The researchers also compared the brains of infected hosts (crickets12 and grasshoppers13) with those of uninfected hosts, and identified proteins that were differentially expressed, including the visual protein CRAL_TRIO, similarly altered in infected gammarids. CRAL_TRIO expression was higher in infected hosts than uninfected individuals, with the highest expression after the hairworm had matured and the cricket was attempting to enter water.
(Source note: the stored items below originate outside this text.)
(** C4.  A second registration under a name fails with
    [DuplicateNameError], however many other registrations were made in
    between and whatever the registry held before: once [spec] has been
    registered, every spec of the same name is rejected.  The first
    registration stays in effect: the registry is the one the successful
    registrations left, and [spec] is the only spec it holds under that
    name.  So it is for "ethmac" registered twice, in any registry that does
    not hold the name yet. *)
Theorem register_twice_rejected (spec spec' : Spec.PeripheralSpec)
    (between : list Spec.PeripheralSpec) (reg reg1 reg2 : Spec.Registry) :
  Spec.register spec reg = inr reg1 → Spec.register_all between reg1 = inr reg2 →
  Spec.name spec' = Spec.name spec →
  Spec.register spec' reg2 = inl (DuplicateNameError (Spec.name spec)) ∧
  reg2 = (reg ++ spec :: between)%list ∧
  (∀ p, p ∈ reg2 → Spec.name p = Spec.name spec → p = spec) ∧
  (∀ p p' r, Spec.name p = "ethmac" → Spec.name p' = "ethmac" →
     "ethmac" ∉ (Spec.name <$> r) →
     ∃ r1, Spec.register p r = inr r1 ∧
       Spec.register p' r1 = inl (DuplicateNameError "ethmac")).
Proof.
  intros Hfirst Hbetween Hname. apply register_inr in Hfirst as [Hfresh ->].
  apply register_all_inr in Hbetween as [-> Hrest].
  split; [|split; [by rewrite <- app_assoc|split]].
  - rewrite <- Hname. apply register_taken.
    rewrite Hname, !fmap_app. apply elem_of_app. left. apply elem_of_app. right.
    apply list_elem_of_here.
  - intros p Hp Hp_name. apply elem_of_app in Hp as [Hp|Hp].
    + apply elem_of_app in Hp as [Hp|Hp].
      * exfalso. apply Hfresh. rewrite <- Hp_name. by apply list_elem_of_fmap_2.
      * by apply list_elem_of_singleton in Hp.
    + exfalso. apply (Hrest p Hp). rewrite Hp_name, fmap_app. apply elem_of_app. right.
      apply list_elem_of_here.
  - intros p p' r Hp Hp' Hr. exists (r ++ [p])%list. split.
    + apply register_fresh. by rewrite Hp.
    + rewrite <- Hp'. apply register_taken.
      rewrite Hp', fmap_app. apply elem_of_app. right. simpl. rewrite Hp.
      apply list_elem_of_here.
Qed.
Last year, Thomas and his colleagues confirmed that hairworm-infected insects did indeed have alterations to their vision: infected hosts were attracted to light, while uninfected individuals were photophobic, just like the gammarids.[14. F. Ponton et al., “Water-seeking behavior in worm-infected crickets and reversibility of parasitic manipulation,” Behav Ecol, doi: 10.1093/beheco/arq215, 2011.] “It is a clever idea,” Thomas says. “If you are a cricket in the middle of the forest at night [and] you want to search for water, a good option would be to go toward the light. In most cases, it will correspond to water areas.”